Another unique attribute of this study and sample is that approximately nine months of our follow-up period (March through December 2020) extended into the start of the the COVID-19 pandemic in the United States. The recent global coronavirus pandemic (COVID-19) has led to a decline in life expectancy in the United States by 2.7 years, most of which occurred during the first year of the COVID-19 pandemic (Arias et al., 2022). Data from the Centers for Disease Control and Prevention indicate the pandemic catalyzed an exacerbation of health disparities, leading to greater declines in life expectancy among some groups of people (Arias et al., 2022). This may have had an impact on our findings. However, it is important to note that a majority of both groups (60.4% of autistic beneficiaries and 84.9% of PC beneficiaries) were still alive at the end of the study period. Further, most decedents died prior to 2020 in both groups (78% of autistic decedents and 76% of PC decedents), indicating that the nine months of follow-up into the COVID-19 pandemic did not disproportionately influence or skew our findings. However, the potential differential effect of COVID-19 on mortality rates among autistic older adutls is an important consideration for future studies, which should be conducted with follow-up data that extends further into the pandemic.

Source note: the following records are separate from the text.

(** * A book inventory kept in a JSON file: the record store of [main.py]

    The development embeds [main.py]: the classes [Book] and [Library]
    and the menu of [main], and settles the properties of the store
    against them.

    - Python values are the inductive [pyval]: the values [json.load] can
      produce, fractional numbers apart.  Integers are unbounded (the
      limit CPython puts on the digits of a numeral when it prints one is
      left out).
    - Text is a [string] holding the UTF-8 bytes of the Python [str].
    - What the interpreter does with text is taken from the class
      [Runtime]: [str.lower], [int] of a text and [repr] of a text are
      its operations.  They are known exactly on plain text (ASCII and
      the Cyrillic letters U+0400..U+045F, numerals of at most 4300
      characters), where they are the functions of [Plain], and are left
      open on any other text.  In the same way [Book.Attributes] holds
      which names Python finds on the class [Book] and what they show.
    - A [Book] object carries the address CPython gives it ([Book.addr]),
      which is what [id(self)] returns and what [list.remove] compares.
    - The backing file is known by what [open] and [json.load] make of it.
      How a writing of the file goes is the system's to say ([writing]):
      the methods of [Library] are the calls that return, their writing
      completing, and [Call] holds the same methods whichever way the
      writing goes; the menu runs the latter, on a [Menu.Medium].
    - What a method prints is the only signal it gives its caller; it is
      kept as a structured [message] in the [stdout] of the [world].
      Printing is taken to work, and so is reading a line as long as
      there is one. *)

From Stdlib Require Import ZArith List String Ascii Bool Lia Permutation.
From Stdlib Require Import DecimalString DecimalZ.
Import ListNotations.

Local Open Scope Z_scope.
Local Open Scope string_scope.
Local Open Scope list_scope.

Set Warnings "-register-all".

(** ** Exceptions and results *)

Inductive exn : Type :=
| KeyError (key : string)
| TypeError
| ValueError
| JSONDecodeError
| UnicodeDecodeError
| UnicodeEncodeError
| RecursionError
| OSError.

Inductive py_result (A : Type) : Type :=
| Ok (a : A)
| Raise (e : exn).

Arguments Ok {A} a.
Arguments Raise {A} e.

Definition bind {A B : Type} (m : py_result A) (k : A -> py_result B)
  : py_result B :=
  match m with
  | Ok a => k a
  | Raise e => Raise e
  end.

Declare Scope py_scope.
Delimit Scope py_scope with py.
Notation "x <- m ;; k" := (bind m (fun x => k))
  (at level 61, m at next level, right associativity) : py_scope.
Local Open Scope py_scope.

Definition is_ok {A : Type} (m : py_result A) : bool :=
  match m with
  | Ok _ => true
  | Raise _ => false
  end.

(** [[x for x in l if p(x)]], where evaluating [p] may raise: the condition
    is evaluated once per element, in order, and not at all on an empty
    list. *)
Fixpoint filterM {A : Type} (p : A -> py_result bool) (l : list A)
  : py_result (list A) :=
  match l with
  | [] => Ok []
  | x :: l' =>
      b <- p x ;;
      r <- filterM p l' ;;
      Ok (if b then x :: r else r)
  end.

(** [[f(i, x) for x in l]] with [f] raising, the index counting from [n]. *)
Fixpoint mapiM {A B : Type} (f : nat -> A -> py_result B) (n : nat) (l : list A)
  : py_result (list B) :=
  match l with
  | [] => Ok []
  | x :: l' =>
      y <- f n x ;;
      r <- mapiM f (S n) l' ;;
      Ok (y :: r)
  end.

(** ** Python values *)

(** A [PDict] lists its entries in insertion order; the keys of a dict
    that Python builds are distinct, which nothing below relies on. *)
Inductive pyval : Type :=
| PNone
| PBool (b : bool)
| PInt (z : Z)
| PStr (s : string)
| PList (l : list pyval)
| PDict (d : list (string * pyval)).

(** ** Plain text

    The operations on text as they are on plain text. *)

Module Plain.

Local Open Scope string_scope.

Definition byte (c : ascii) : N := N_of_ascii c.

Definition between (lo hi : N) (c : ascii) : bool :=
  ((lo <=? byte c) && (byte c <=? hi))%N.

Definition shift_byte (c : ascii) (d : Z) : ascii :=
  ascii_of_N (Z.to_N (Z.of_N (byte c) + d)).

(** The quotation mark, written by its code. *)
Definition dquote : ascii := "034"%char.
Definition squote : ascii := "'"%char.
Definition backslash : ascii := "\"%char.

(** *** [str.lower] on plain text

    Lower-casing of the Latin letters of ASCII and of the Cyrillic
    letters U+0400..U+042F, the alphabets of the program's own texts; in
    UTF-8 the latter are the two-byte sequences D0 80 .. D0 AF, and their
    lower-case forms are D1 90..9F, D0 B0..BF and D1 80..8F.  The other
    characters of plain text have no lower-case form of their own. *)
Fixpoint lower (s : string) : string :=
  match s with
  | EmptyString => EmptyString
  | String c rest =>
      if between 65 90 c then String (shift_byte c 32) (lower rest)
      else if (byte c =? 208)%N then
        match rest with
        | String d rest' =>
            if between 128 143 d then
              String "209"%char (String (shift_byte d 16) (lower rest'))
            else if between 144 159 d then
              String "208"%char (String (shift_byte d 32) (lower rest'))
            else if between 160 175 d then
              String "209"%char (String (shift_byte d (-32)) (lower rest'))
            else String c (lower rest)
        | EmptyString => String c EmptyString
        end
      else String c (lower rest)
  end.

Some of our findings were consistent with prior literature, indicating that trends observed in younger samples may extend into older adulthood. For example, our finding that autistic older adults had 2.83 times greater rate of mortality than PC older adults is consistent with prior studies reporting 2–3 times greater rate of mortality among younger samples (Hirvikoski et al., 2016; Jokiranta-Olkoniemi et al., 2021; Schendel et al., 2016). We also found an increased rate of mortality among autistic older adults with co-occurring intellectual disability, which is consistent with other studies (Hirvikoski et al., 2016). However, prior studies (Jokiranta-Olkoniemi et al., 2021; Schendel et al., 2016) found a differential effect of sex on the relative rate of mortality, while we did not (Figure 2B), suggesting sex may have less of a differential effect on relative rate of mortality for autistic people during older adulthood.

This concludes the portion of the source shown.